## Exercise details
Please print the data that follows, keeping every line exact.

Stored data entries
=-=-=-=-=

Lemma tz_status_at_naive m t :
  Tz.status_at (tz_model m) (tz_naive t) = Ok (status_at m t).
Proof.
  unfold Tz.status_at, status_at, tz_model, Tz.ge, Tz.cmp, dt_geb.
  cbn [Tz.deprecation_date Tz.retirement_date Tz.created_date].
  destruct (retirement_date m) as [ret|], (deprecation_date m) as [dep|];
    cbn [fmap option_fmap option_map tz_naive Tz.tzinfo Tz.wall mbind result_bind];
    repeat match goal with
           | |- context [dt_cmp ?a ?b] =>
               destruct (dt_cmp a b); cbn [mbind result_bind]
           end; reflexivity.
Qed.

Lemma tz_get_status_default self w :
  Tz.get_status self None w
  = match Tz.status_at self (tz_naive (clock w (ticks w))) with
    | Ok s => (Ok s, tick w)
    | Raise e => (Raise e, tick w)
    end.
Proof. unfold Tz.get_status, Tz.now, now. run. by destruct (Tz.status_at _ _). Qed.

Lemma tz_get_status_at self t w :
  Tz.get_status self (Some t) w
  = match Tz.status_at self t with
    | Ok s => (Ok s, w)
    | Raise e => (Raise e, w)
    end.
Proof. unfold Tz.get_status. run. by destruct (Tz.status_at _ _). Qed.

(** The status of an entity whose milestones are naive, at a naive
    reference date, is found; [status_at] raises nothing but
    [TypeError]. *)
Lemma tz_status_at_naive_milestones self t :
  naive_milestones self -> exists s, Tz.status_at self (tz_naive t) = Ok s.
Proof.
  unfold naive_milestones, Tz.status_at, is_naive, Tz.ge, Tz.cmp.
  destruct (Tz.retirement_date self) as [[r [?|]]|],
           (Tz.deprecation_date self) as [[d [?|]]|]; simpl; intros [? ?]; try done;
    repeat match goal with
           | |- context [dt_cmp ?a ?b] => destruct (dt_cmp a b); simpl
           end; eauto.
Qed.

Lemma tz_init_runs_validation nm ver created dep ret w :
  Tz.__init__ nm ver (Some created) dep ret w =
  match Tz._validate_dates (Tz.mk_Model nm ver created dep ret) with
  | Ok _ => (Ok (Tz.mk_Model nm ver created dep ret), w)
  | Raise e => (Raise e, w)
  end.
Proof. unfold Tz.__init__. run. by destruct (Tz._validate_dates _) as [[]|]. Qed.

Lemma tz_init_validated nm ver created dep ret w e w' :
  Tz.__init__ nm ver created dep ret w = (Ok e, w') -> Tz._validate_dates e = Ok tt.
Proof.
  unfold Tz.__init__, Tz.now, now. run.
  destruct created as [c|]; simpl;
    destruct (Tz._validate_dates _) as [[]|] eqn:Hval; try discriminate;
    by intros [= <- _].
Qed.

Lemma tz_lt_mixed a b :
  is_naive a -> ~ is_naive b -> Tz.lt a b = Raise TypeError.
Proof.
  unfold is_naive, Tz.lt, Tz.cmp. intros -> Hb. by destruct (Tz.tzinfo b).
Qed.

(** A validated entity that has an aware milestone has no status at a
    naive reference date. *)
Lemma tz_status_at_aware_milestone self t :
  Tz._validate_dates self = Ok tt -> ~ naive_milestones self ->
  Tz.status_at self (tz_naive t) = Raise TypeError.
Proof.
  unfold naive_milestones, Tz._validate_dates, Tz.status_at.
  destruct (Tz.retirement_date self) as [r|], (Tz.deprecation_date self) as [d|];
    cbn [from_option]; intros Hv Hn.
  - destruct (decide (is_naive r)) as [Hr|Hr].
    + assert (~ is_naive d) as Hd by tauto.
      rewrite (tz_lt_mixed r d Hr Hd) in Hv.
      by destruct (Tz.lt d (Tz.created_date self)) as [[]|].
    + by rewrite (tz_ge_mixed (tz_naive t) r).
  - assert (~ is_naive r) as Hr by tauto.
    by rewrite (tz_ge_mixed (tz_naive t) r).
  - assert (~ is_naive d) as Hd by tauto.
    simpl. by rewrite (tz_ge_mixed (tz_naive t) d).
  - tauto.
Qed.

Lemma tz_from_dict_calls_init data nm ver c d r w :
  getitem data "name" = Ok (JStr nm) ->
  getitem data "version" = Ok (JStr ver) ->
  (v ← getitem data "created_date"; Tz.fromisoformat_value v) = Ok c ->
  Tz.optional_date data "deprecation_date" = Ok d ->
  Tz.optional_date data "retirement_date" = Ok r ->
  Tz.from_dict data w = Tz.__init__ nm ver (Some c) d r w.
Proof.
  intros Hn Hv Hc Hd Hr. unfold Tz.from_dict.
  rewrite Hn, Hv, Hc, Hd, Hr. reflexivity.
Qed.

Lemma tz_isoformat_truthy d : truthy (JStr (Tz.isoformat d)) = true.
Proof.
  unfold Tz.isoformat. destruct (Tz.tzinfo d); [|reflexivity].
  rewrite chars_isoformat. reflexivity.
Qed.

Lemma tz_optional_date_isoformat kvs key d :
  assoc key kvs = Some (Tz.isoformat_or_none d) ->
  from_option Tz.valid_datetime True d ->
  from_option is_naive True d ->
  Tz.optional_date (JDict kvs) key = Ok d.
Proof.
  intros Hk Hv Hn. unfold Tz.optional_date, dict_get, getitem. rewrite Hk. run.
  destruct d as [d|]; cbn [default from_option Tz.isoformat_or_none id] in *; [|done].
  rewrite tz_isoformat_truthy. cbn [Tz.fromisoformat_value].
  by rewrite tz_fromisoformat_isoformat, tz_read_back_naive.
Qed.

=-=-=-=-=

## Answer box
Lemma tz_status_at_naive m t :
  Tz.status_at (tz_model m) (tz_naive t) = Ok (status_at m t).
Proof.
  unfold Tz.status_at, status_at, tz_model, Tz.ge, Tz.cmp, dt_geb.
  cbn [Tz.deprecation_date Tz.retirement_date Tz.created_date].
  destruct (retirement_date m) as [ret|], (deprecation_date m) as [dep|];
    cbn [fmap option_fmap option_map tz_naive Tz.tzinfo Tz.wall mbind result_bind];
    repeat match goal with
           | |- context [dt_cmp ?a ?b] =>
               destruct (dt_cmp a b); cbn [mbind result_bind]
           end; reflexivity.
Qed.

Lemma tz_get_status_default self w :
  Tz.get_status self None w
  = match Tz.status_at self (tz_naive (clock w (ticks w))) with
    | Ok s => (Ok s, tick w)
    | Raise e => (Raise e, tick w)
    end.
Proof. unfold Tz.get_status, Tz.now, now. run. by destruct (Tz.status_at _ _). Qed.

Lemma tz_get_status_at self t w :
  Tz.get_status self (Some t) w
  = match Tz.status_at self t with
    | Ok s => (Ok s, w)
    | Raise e => (Raise e, w)
    end.
Proof. unfold Tz.get_status. run. by destruct (Tz.status_at _ _). Qed.

(** The status of an entity whose milestones are naive, at a naive
    reference date, is found; [status_at] raises nothing but
    [TypeError]. *)
Lemma tz_status_at_naive_milestones self t :
  naive_milestones self -> exists s, Tz.status_at self (tz_naive t) = Ok s.
Proof.
  unfold naive_milestones, Tz.status_at, is_naive, Tz.ge, Tz.cmp.
  destruct (Tz.retirement_date self) as [[r [?|]]|],
           (Tz.deprecation_date self) as [[d [?|]]|]; simpl; intros [? ?]; try done;
    repeat match goal with
           | |- context [dt_cmp ?a ?b] => destruct (dt_cmp a b); simpl
           end; eauto.
Qed.

Lemma tz_init_runs_validation nm ver created dep ret w :
  Tz.__init__ nm ver (Some created) dep ret w =
  match Tz._validate_dates (Tz.mk_Model nm ver created dep ret) with
  | Ok _ => (Ok (Tz.mk_Model nm ver created dep ret), w)
  | Raise e => (Raise e, w)
  end.
Proof. unfold Tz.__init__. run. by destruct (Tz._validate_dates _) as [[]|]. Qed.

Lemma tz_init_validated nm ver created dep ret w e w' :
  Tz.__init__ nm ver created dep ret w = (Ok e, w') -> Tz._validate_dates e = Ok tt.
Proof.
  unfold Tz.__init__, Tz.now, now. run.
  destruct created as [c|]; simpl;
    destruct (Tz._validate_dates _) as [[]|] eqn:Hval; try discriminate;
    by intros [= <- _].
Qed.

Lemma tz_lt_mixed a b :
  is_naive a -> ~ is_naive b -> Tz.lt a b = Raise TypeError.
Proof.
  unfold is_naive, Tz.lt, Tz.cmp. intros -> Hb. by destruct (Tz.tzinfo b).
Qed.

(** A validated entity that has an aware milestone has no status at a
    naive reference date. *)
Lemma tz_status_at_aware_milestone self t :
  Tz._validate_dates self = Ok tt -> ~ naive_milestones self ->
  Tz.status_at self (tz_naive t) = Raise TypeError.
Proof.
  unfold naive_milestones, Tz._validate_dates, Tz.status_at.
  destruct (Tz.retirement_date self) as [r|], (Tz.deprecation_date self) as [d|];
    cbn [from_option]; intros Hv Hn.
  - destruct (decide (is_naive r)) as [Hr|Hr].
    + assert (~ is_naive d) as Hd by tauto.
      rewrite (tz_lt_mixed r d Hr Hd) in Hv.
      by destruct (Tz.lt d (Tz.created_date self)) as [[]|].
    + by rewrite (tz_ge_mixed (tz_naive t) r).
  - assert (~ is_naive r) as Hr by tauto.
    by rewrite (tz_ge_mixed (tz_naive t) r).
  - assert (~ is_naive d) as Hd by tauto.
    simpl. by rewrite (tz_ge_mixed (tz_naive t) d).
  - tauto.
Qed.

Lemma tz_from_dict_calls_init data nm ver c d r w :
  getitem data "name" = Ok (JStr nm) ->
  getitem data "version" = Ok (JStr ver) ->
  (v ← getitem data "created_date"; Tz.fromisoformat_value v) = Ok c ->
  Tz.optional_date data "deprecation_date" = Ok d ->
  Tz.optional_date data "retirement_date" = Ok r ->
  Tz.from_dict data w = Tz.__init__ nm ver (Some c) d r w.
Proof.
  intros Hn Hv Hc Hd Hr. unfold Tz.from_dict.
  rewrite Hn, Hv, Hc, Hd, Hr. reflexivity.
Qed.

Lemma tz_isoformat_truthy d : truthy (JStr (Tz.isoformat d)) = true.
Proof.
  unfold Tz.isoformat. destruct (Tz.tzinfo d); [|reflexivity].
  rewrite chars_isoformat. reflexivity.
Qed.

Lemma tz_optional_date_isoformat kvs key d :
  assoc key kvs = Some (Tz.isoformat_or_none d) ->
  from_option Tz.valid_datetime True d ->
  from_option is_naive True d ->
  Tz.optional_date (JDict kvs) key = Ok d.
Proof.
  intros Hk Hv Hn. unfold Tz.optional_date, dict_get, getitem. rewrite Hk. run.
  destruct d as [d|]; cbn [default from_option Tz.isoformat_or_none id] in *; [|done].
  rewrite tz_isoformat_truthy. cbn [Tz.fromisoformat_value].
  by rewrite tz_fromisoformat_isoformat, tz_read_back_naive.
Qed.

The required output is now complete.